Your goal - Every line containing "unfold" should be copied out. Go through the entries and find them.

(Collected data)
Lemma parse_entries_ok_iff (ls : list string) :
  (exists l, parse_entries ls = Ok l)
  <-> Forall (fun e => In (snd e) known_playlists) (valid_entries ls).
Proof.
  induction ls as [|line rest IH]; cbn [parse_entries valid_entries].
  - split; [constructor|now exists []].
  - unfold is_valid_entry.
    destruct (startsWith line "#EXT-X-STREAM-INF:"); cbn [andb]; [|exact IH].
    destruct (bandwidthMatch line) as [bw|]; cbn [has_match andb]; [|exact IH].
    destruct (resolutionMatch line) as [res|]; cbn [has_match andb];
      [|exact IH].
    destruct rest as [|playlistUrl rest']; [exact IH|].
    cbn [hd]. split.
    + intros [l H].
      destruct (parseSegmentPlaylist playlistUrl) as [segs|e] eqn:Eseg;
        cbn [rbind] in H; [|discriminate].
      destruct (parse_entries (playlistUrl :: rest')) as [more|e];
        cbn [rbind] in H; [|discriminate].
      constructor.
      * cbn [snd]. apply playlist_loads_iff. now exists segs.
      * apply IH. now exists more.
    + intros H. inversion H as [|e es Hhd Htl]; subst. cbn [snd] in Hhd.
      apply playlist_loads_iff in Hhd as [segs ->].
      apply IH in Htl as [more ->]. cbn [rbind]. eexists. reflexivity.
Qed.

(** A ladder that [parseHLSManifest] returns has one level for each valid
    entry of the manifest, with the line after the entry as its url. *)
Theorem one_level_per_valid_entry (manifestContent : string)
  (qualityLevels : list QualityLevel) :
  parseHLSManifest manifestContent = Ok qualityLevels ->
  Permutation (map url qualityLevels)
    (map snd (valid_entries (non_blank_lines manifestContent)))
  /\ List.length qualityLevels
     = List.length (valid_entries (non_blank_lines manifestContent)).
Proof.
  unfold parseHLSManifest. intros H.
  destruct (parse_entries (non_blank_lines manifestContent)) as [l|e] eqn:E;
    cbn [rbind] in H; [|discriminate].
  injection H as <-.
  assert (Hperm : Permutation (map url (sort by_bandwidth l))
                    (map snd (valid_entries (non_blank_lines manifestContent)))).
  { rewrite <- (parse_entries_urls _ _ E). apply Permutation_map.
    symmetry. apply ManifestFacts.sort_perm. }
  split; [exact Hperm|].
  apply Permutation_length in Hperm. now rewrite !length_map in Hperm.
Qed.

Lemma one_level_per_valid_entry_witness :
  parseHLSManifest MOCK_HLS_MANIFEST = Ok mock_ladder
  /\ List.length mock_ladder
     = List.length (valid_entries (non_blank_lines MOCK_HLS_MANIFEST)).
Proof.
  assert (H : parseHLSManifest MOCK_HLS_MANIFEST = Ok mock_ladder)
    by (vm_compute; reflexivity).
  split; [exact H|].
  exact (proj2 (one_level_per_valid_entry MOCK_HLS_MANIFEST mock_ladder H)).
Defined.
(** * The dashboard client of the social publishing pipeline

    A shallow embedding of the client code: the API gateway ([apiFetch] and
    the session helpers of [components/api]), and the dashboard page
    ([DashboardPage]) with its handlers, its polling timer and the parts of
    its rendering that decide which controls exist.

    TypeScript [number] is modelled by [Z] (the page never computes with
    numbers, it only stores, prints and sends them), timestamps by the
    strings the server sends.  A request body is the JSON value handed to
    [JSON.stringify]; a response carries the text of its body and the value
    [res.json()] yields at the type the call site asks for. *)

From Stdlib Require Import ZArith.
From stdpp Require Import base tactics option list strings gmap pretty.

Open Scope Z_scope.

(** ** Data model (the type declarations of [dashboard/page.tsx]) *)

Inductive Platform := instagram | facebook.

Record Config := {
  approval_required : bool;
  interval_days : Z;
  max_candidates : Z;
  pick_top_n : Z;
}.

Record Source := {
  source_id : Z;
  source_platform : Platform;
  handle : string;
  enabled : bool;
  source_created_at : string;
}.

Record Gen := {
  title_en : string;
  caption_en : string;
  hashtags_en : list string;
}.

Record Candidate := {
  id : Z;
  platform : Platform;
  original_url : string;
  caption_raw : option string;
  media_type : string;
  media_url : option string;
  posted_at_source : option string;
  engagement_score : Z;
  status : string;
  created_at : string;
  generated : option Gen;
}.

Record Stats := {
  total_candidates : Z;
  total_published : Z;
  pending_approval : Z;
  last_run_at : option string;
}.

Record LogEvent := {
  log_id : Z;
  level : string;
  log_message : string;
  job_id : option Z;
  log_created_at : string;
}.

(** The identity the page keeps from [/me]. *)
Record Me := {
  email : string;
  workspace_name : string;
}.

(** The answer of [/api/run]. *)
Record Enqueued := { enqueued_job_id : Z }.

(** ** JavaScript values the client throws and sends *)

(** A thrown error object: [new Error(m)] has name [Error]; a failed [fetch]
    rejects with a [TypeError], a body that is not JSON with a
    [SyntaxError]. *)
Record JsError := {
  name : string;
  message : string;
}.

Definition Error (m : string) : JsError := {| name := "Error"; message := m |}.

(** [Error.prototype.toString]. *)
Definition toString (e : JsError) : string :=
  if decide (name e = "") then message e
  else if decide (message e = "") then name e
  else name e +:+ ": " +:+ message e.
(** The point, azimuth and scale of the line at arc length [s]. *)
Definition at_arc (s : real) : Gnomonic.geodetic :=
  let p := Gnomonic.Position (Gnomonic._earth this) line s in
  {| Gnomonic.lat := Gnomonic.lat2 p; Gnomonic.lon := Gnomonic.lon2 p;
     Gnomonic.r_azi := Gnomonic.azi2 p; Gnomonic.r_rk := Gnomonic.M12 p |}.

(** The arc lengths of [n] passes that start at [s], the latest first. *)
Definition trail (s : real) (n : nat) : list real :=
  rev (map (fun j => Nat.iter j next s) (seq 0 n)).

(** The results as [Reverse] copies them from the variables of the loop. *)
Definition result (st : Gnomonic.loop) : Gnomonic.geodetic :=
  {| Gnomonic.lat := Gnomonic.lat1 st; Gnomonic.lon := Gnomonic.lon1 st;
     Gnomonic.r_azi := Gnomonic.azi1 st; Gnomonic.r_rk := Gnomonic.M st |}.

Definition all_NaN : Gnomonic.geodetic :=
  {| Gnomonic.lat := NaN; Gnomonic.lon := NaN;
     Gnomonic.r_azi := NaN; Gnomonic.r_rk := NaN |}.

(** The sentence "when [abs(ds) < eps_ * a] is first observed, exactly one
    more evaluation is made, at the final arc length, and it is the
    result", for whichever pass observes it. *)
Definition confirm_pass_always : Prop :=
  forall k : nat,
    (k < Gnomonic.numit_)%nat ->
    below k = true ->
    (forall j, (j < k)%nat -> below j = false) ->
    Gnomonic.Reverse_run this lat0 lon0 x y = (at_arc (arc (S k)), arcs (S (S k))).

End WithEnv.

End Newton.

(** An environment to run the projection in: polynomials that are exact at
    0 stand for the trigonometric functions, the square root is exact on
    squares of rationals, and the cap on the passes is 10. *)
Definition toy_sqrt (x : real) : real :=
  match x with
  | Fin a => if Qle_bool 0 a then Fin (Z.sqrt (Qnum a) # Pos.sqrt (Qden a))
             else NaN
  | NaN => NaN
  end.

Definition toy : Gnomonic.Env :=
  let cube x := Real.mul x (Real.mul x x) in
  {| Gnomonic.sin := fun x => Real.sub x (Real.div (cube x) (Real.of_Z 6));
     Gnomonic.cos :=
       fun x => Real.sub (Real.of_Z 1) (Real.div (Real.mul x x) (Real.of_Z 2));
     Gnomonic.atan := fun x => Real.sub x (Real.div (cube x) (Real.of_Z 3));
     Gnomonic.sqrt := toy_sqrt;
     Gnomonic.atan2 :=
       fun x y => if Real.eqb x (Real.of_Z 0) then Real.of_Z 0
                  else Real.div x y;
     Gnomonic.hypot :=
       fun x y => toy_sqrt (Real.add (Real.mul x x) (Real.mul y y));
     Gnomonic.degree := Fin (355 # 20340);
     Gnomonic.numit_ := 10;
     Gnomonic.locals :=
       {| Gnomonic.lat2 := Fin 1; Gnomonic.lon2 := Fin 2; Gnomonic.azi2 := Fin 3;
          Gnomonic.m12 := Fin 4; Gnomonic.M12 := Fin 5 |} |}.

(** Engines to run it with.  On a plane a line keeps its azimuth, the
    reduced length is the distance and the scale is 1. *)
Definition flat : Gnomonic.Geodesic :=
  {| Gnomonic.GeodesicLine := real * real;
     Gnomonic.GenInverse :=
       fun lat0 lon0 lat lon =>
         {| Gnomonic.inv_azi1 := Fin 0; Gnomonic.inv_azi2 := Fin 0;
            Gnomonic.inv_m12 := Real.sub lat lat0;
            Gnomonic.inv_M12 := Fin 1 |};
     Gnomonic.Line := fun lat0 lon0 azi0 => (lat0, lon0);
     Gnomonic.Position :=
       fun l s =>
         {| Gnomonic.lat2 := Real.add (fst l) s; Gnomonic.lon2 := snd l;
            Gnomonic.azi2 := Fin 0; Gnomonic.m12 := s;
            Gnomonic.M12 := Fin 1 |} |}.

(** An engine whose scale is negative everywhere. *)
Definition beyond : Gnomonic.Geodesic :=
  {| Gnomonic.GeodesicLine := unit;
     Gnomonic.GenInverse :=
       fun lat0 lon0 lat lon =>
         {| Gnomonic.inv_azi1 := Fin 30; Gnomonic.inv_azi2 := Fin 40;
            Gnomonic.inv_m12 := Fin 7; Gnomonic.inv_M12 := Fin (-1) |};
     Gnomonic.Line := fun _ _ _ => tt;
     Gnomonic.Position :=
       fun _ s =>
         {| Gnomonic.lat2 := s; Gnomonic.lon2 := Fin 0; Gnomonic.azi2 := Fin 0;
            Gnomonic.m12 := Fin 7; Gnomonic.M12 := Fin (-1) |} |}.

(** An engine on whose lines every correction covers half of what remains
    to the arc length [c]; it gives the reduced length in lowest terms. *)
Definition halving (c : Q) : Gnomonic.Geodesic :=
  {| Gnomonic.GeodesicLine := unit;
     Gnomonic.GenInverse :=
       fun lat0 lon0 lat lon =>
         {| Gnomonic.inv_azi1 := Fin 0; Gnomonic.inv_azi2 := Fin 0;
            Gnomonic.inv_m12 := Fin 0; Gnomonic.inv_M12 := Fin 1 |};
     Gnomonic.Line := fun _ _ _ => tt;
     Gnomonic.Position :=
       fun _ s =>
         {| Gnomonic.lat2 := s; Gnomonic.lon2 := Fin 0; Gnomonic.azi2 := Fin 0;
            Gnomonic.m12 :=
              Real.lift1 Qred (Real.div (Real.sub s (Fin c)) (Fin 2));
            Gnomonic.M12 := Fin 1 |} |}.

Definition wgs84_a : real := Fin 6378137.

(** Projections on those engines. *)
Definition on_plane : Gnomonic.Gnomonic :=
  {| Gnomonic._earth := flat; Gnomonic._a := wgs84_a |}.

Definition past_horizon : Gnomonic.Gnomonic :=
  {| Gnomonic._earth := beyond; Gnomonic._a := wgs84_a |}.

(** With [c = 3/4] the corrections are [3/8], [3/16], ... and the tenth,
    [3/4096], is the first below [eps_ * a], which is about [0.00095]. *)
Definition slow : Gnomonic.Gnomonic :=
  {| Gnomonic._earth := halving (3 # 4); Gnomonic._a := wgs84_a |}.

(** With [c = 1000] the tenth correction is still about [0.98]. *)
Definition too_slow : Gnomonic.Gnomonic :=
  {| Gnomonic._earth := halving 1000; Gnomonic._a := wgs84_a |}.
Lemma step_owner_not_participant o st st' :
  no_owner_join o st → step o st = Some st' →
  owner_not_participant st → owner_not_participant st'.
Proof.
  intros Hguard Hstep Hinv c' s' Hs'. destruct st as [ss idx].
  destruct o as [t rnd now|c sid|c sid lv|sid|c]; simpl in Hstep.
  - unfold createSession in Hstep. simpl in Hstep.
    destruct (generateCode rnd ss) as [c|]; [|done].
    injection Hstep as <-. simpl in *.
    destruct (decide (c = c')) as [->|Hne].
    + rewrite lookup_insert_eq in Hs'. injection Hs' as <-. done.
    + rewrite lookup_insert_ne in Hs' by done. by eapply Hinv.
  - unfold addStudent in Hstep. simpl in Hstep.
    destruct (ss !! c) as [s0|] eqn:Hc; injection Hstep as <-;
      [|by eapply Hinv].
    simpl in *. destruct (decide (c = c')) as [->|Hne].
    + rewrite lookup_insert_eq in Hs'. injection Hs' as <-. simpl.
      rewrite lookup_insert_ne by (by apply not_eq_sym, Hguard).
      by apply (Hinv c').
    + rewrite lookup_insert_ne in Hs' by done. by eapply Hinv.
  - unfold updateFeedback in Hstep. simpl in Hstep.
    case_bool_decide as Hlv; [|injection Hstep as <-; by eapply Hinv].
    destruct (ss !! c) as [s0|] eqn:Hc;
      [|injection Hstep as <-; by eapply Hinv].
    case_bool_decide as Hmem; injection Hstep as <-; [|by eapply Hinv].
    simpl in *. destruct (decide (c = c')) as [->|Hne].
    + rewrite lookup_insert_eq in Hs'. injection Hs' as <-. simpl.
      pose proof (Hinv c' s0 Hc) as Hown. simpl in Hown.
      rewrite lookup_insert_ne; [done|].
      intros ->. rewrite Hown in Hmem. by destruct Hmem.
    + rewrite lookup_insert_ne in Hs' by done. by eapply Hinv.
  - unfold removeSocket in Hstep. simpl in Hstep.
    destruct (idx !! sid) as [i0|]; injection Hstep as <-;
      [|by eapply Hinv].
    simpl in *.
    destruct (ss !! code i0) as [s0|] eqn:Hc0; [|by eapply Hinv].
    destruct (role_of i0); [by eapply Hinv|].
    destruct (decide (code i0 = c')) as [<-|Hne].
    + rewrite lookup_insert_eq in Hs'. injection Hs' as <-. simpl.
      apply lookup_delete_None. right. by apply (Hinv (code i0)).
    + rewrite lookup_insert_ne in Hs' by done. by eapply Hinv.
  - unfold endSession in Hstep. simpl in Hstep.
    destruct (ss !! c) as [s0|] eqn:Hc; injection Hstep as <-;
      [|by eapply Hinv].
    simpl in *. apply lookup_delete_Some in Hs' as [_ Hs'].
    by eapply Hinv.
Qed.

Lemma reachable_under_weaken (P : op → state → Prop) st :
  reachable_under P st → reachable st.
Proof.
  induction 1 as [|o st st' _ IH _ Hstep]; [constructor|].
  by eapply reach_step.
Qed.

Lemma reachable_index_sound st : reachable st → index_sound st.
Proof.
  induction 1 as [|o st st' _ IH _ Hstep].
  - intros id i Hi. cbn in Hi. by rewrite lookup_empty in Hi.
  - by eapply step_index_sound.
Qed.

Lemma reachable_levels_valid st : reachable st → levels_valid st.
Proof.
  induction 1 as [|o st st' _ IH _ Hstep].
  - intros c s id l Hs. cbn in Hs. by rewrite lookup_empty in Hs.
  - by eapply step_levels_valid.
Qed.

(** *** The aggregate and the teacher *)

(** What [getAggregate] returns for an existing session. *)
Lemma getAggregate_lookup st c s :
  sessions st !! c = Some s →
  ∃ agg, getAggregate c st = Some agg ∧
    (∀ l, l ∈ FEEDBACK_LEVELS →
       agg !! l = Some (Num (participants_at l (clients s)))) ∧
    agg !! "total" = Some (Num (size (clients s))).
Proof.
  intros Hs. unfold getAggregate. rewrite Hs.
  eexists. split; [done|]. split.
  - intros l Hl. rewrite lookup_insert_ne.
    + rewrite participants_at_tally. by apply count_levels_lookup.
    + intros <-. revert Hl. unfold FEEDBACK_LEVELS.
      intros Hl. repeat (apply elem_of_cons in Hl as [?|Hl]; [done|]).
      by apply elem_of_nil in Hl.
  - by rewrite lookup_insert_eq.
Qed.

(** Leaving out the teacher's key is deleting it. *)
Lemma students_of_delete s :
  students_of s = delete (teacherSocketId s) (clients s).
Proof.
  unfold students_of. apply map_eq. intros k.
  destruct (decide (k = teacherSocketId s)) as [->|Hk].
  - rewrite lookup_delete_eq. apply map_lookup_filter_None. right.
    intros v _ Hne. by apply Hne.
  - rewrite lookup_delete_ne by done.
    destruct (clients s !! k) as [v|] eqn:Hv.
    + by apply map_lookup_filter_Some.
    + apply map_lookup_filter_None. by left.
Qed.

(** The participant map has one entry more than [students_of] exactly
    when the teacher is one of its keys. *)
Lemma size_students_of s :
  size (clients s)
  = size (students_of s)
    + (match clients s !! teacherSocketId s with Some _ => 1 | None => 0 end).
Proof.
  rewrite students_of_delete.
  destruct (clients s !! teacherSocketId s) as [v|] eqn:Hv.
  - rewrite <- (insert_id (clients s) _ v Hv) at 1.
    rewrite <- insert_delete_eq.
    rewrite map_size_insert_None by apply lookup_delete_eq. lia.
  - rewrite delete_id by done. lia.
Qed.

(** Without a teacher joining its own session, no session lists its
    teacher among its participants. *)
Lemma guarded_owner_not_participant st :
  reachable_under no_owner_join st → owner_not_participant st.
Proof.
  induction 1 as [|o st st' _ IH Hguard Hstep].
  - intros c s Hs. cbn in Hs. by rewrite lookup_empty in Hs.
  - by eapply step_owner_not_participant.
Qed.

(** A run of calls reaches its final state. *)
Lemma run_reachable ops : ∀ st st',
  reachable st → run ops st = Some st' → reachable st'.
Proof.
  induction ops as [|o ops IH]; intros st st' Hst Hrun; simpl in Hrun.
  - by injection Hrun as <-.
  - destruct (step o st) as [st1|] eqn:Hstep; [|done].
    eapply IH; [|done]. by eapply reach_step.
Qed.

End RegistryFacts.

(** ** The registry operations against their descriptions *)
Module RegistrySpec.
Import Registry Trace Props RegistryFacts.

(** C3. [updateFeedback(code, connId, level)] returns false exactly when
    the level is not one of the four feedback levels, or no session has
    that code, or [connId] is not a participant of that session.  A false
    return leaves the registry, and so every aggregate, as it was.  A true
    return changes nothing but the level of that one participant, which
    becomes [level]. *)
Theorem updateFeedback_spec (st : state) (c id level : string) :
  let r := (updateFeedback c id level st).1 in
  let st' := (updateFeedback c id level st).2 in
  (r = false ↔
     level ∉ FEEDBACK_LEVELS ∨ sessions st !! c = None ∨
     ∃ s, sessions st !! c = Some s ∧ clients s !! id = None) ∧
  (r = false → st' = st ∧ ∀ c', getAggregate c' st' = getAggregate c' st) ∧
  (r = true →
     socketToSession st' = socketToSession st ∧
     (∀ c', c' ≠ c → sessions st' !! c' = sessions st !! c') ∧
     ∃ s s', sessions st !! c = Some s ∧ sessions st' !! c = Some s' ∧
             teacherSocketId s' = teacherSocketId s ∧
             createdAt s' = createdAt s ∧
             is_Some (clients s !! id) ∧
             clients s' !! id = Some level ∧
             ∀ id', id' ≠ id → clients s' !! id' = clients s !! id').
Proof.
  unfold updateFeedback.
  destruct (decide (level ∈ FEEDBACK_LEVELS)) as [Hl|Hl].
  2:{ rewrite bool_decide_eq_false_2 by done. simpl.
      split_and!; [split; [by left|done]|done|done]. }
  rewrite bool_decide_eq_true_2 by done.
  destruct (sessions st !! c) as [s|] eqn:Hc.
  2:{ simpl. split_and!; [split; [by right; left|done]|done|done]. }
  destruct (clients s !! id) as [l0|] eqn:Hid.
  - rewrite bool_decide_eq_true_2 by done. simpl. split_and!.
    + split; [done|]. intros [?|[?|(s1 & Hs1 & Hn)]]; [done|done|].
      congruence.
    + done.
    + intros _. split_and!; [done| |].
      * intros c' Hne. by rewrite lookup_insert_ne.
      * exists s. eexists. rewrite lookup_insert_eq. split_and!; try done.
        -- simpl. by rewrite lookup_insert_eq.
        -- intros id' Hne. simpl. by rewrite lookup_insert_ne.
  - rewrite bool_decide_eq_false_2 by (by intros [? ?]). simpl.
    split_and!; [|done|done].
    split; [|done]. intros _. right. right. by exists s.
Qed.

(** C4, as stated, fails in its last clause.  [total] is
    [session.clients.size], and nothing keeps the teacher out of
    [clients]: after [createSession("T")] has returned ["AB23CD"] and
    [addStudent("AB23CD", "T")], the only participant entry is the
    teacher's, and [getAggregate("AB23CD")] has neutral 1 and total 1,
    where the number of entries with the teacher left out is 0. *)
Lemma teacher_counted_in_total :
  run cx_owner_ops empty_state = Some cx_owner_state ∧
  reachable cx_owner_state ∧
  (∃ s agg,
     sessions cx_owner_state !! "AB23CD" = Some s ∧
     teacherSocketId s = "T" ∧
     clients s = <["T" := "neutral"]> ∅ ∧
     getAggregate "AB23CD" cx_owner_state = Some agg ∧
     agg !! "neutral" = Some (Num 1) ∧
     agg !! "total" = Some (Num 1) ∧
     size (students_of s) = 0) ∧
  ¬ total_excludes_teacher cx_owner_state.
Proof.
  split; [reflexivity|]. split_and!.
  - apply (run_reachable cx_owner_ops empty_state); [constructor|reflexivity].
  - do 2 eexists. split_and!; reflexivity.
  - intros H. specialize (H "AB23CD" _ _ eq_refl eq_refl).
    vm_compute in H. discriminate.
Qed.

Answer space -
  - unfold is_valid_entry.
  unfold parseHLSManifest. intros H.
  - unfold createSession in Hstep. simpl in Hstep.
  - unfold addStudent in Hstep. simpl in Hstep.
  - unfold updateFeedback in Hstep. simpl in Hstep.
  - unfold removeSocket in Hstep. simpl in Hstep.
  - unfold endSession in Hstep. simpl in Hstep.
  intros Hs. unfold getAggregate. rewrite Hs.
    + intros <-. revert Hl. unfold FEEDBACK_LEVELS.
  unfold students_of. apply map_eq. intros k.
  unfold updateFeedback.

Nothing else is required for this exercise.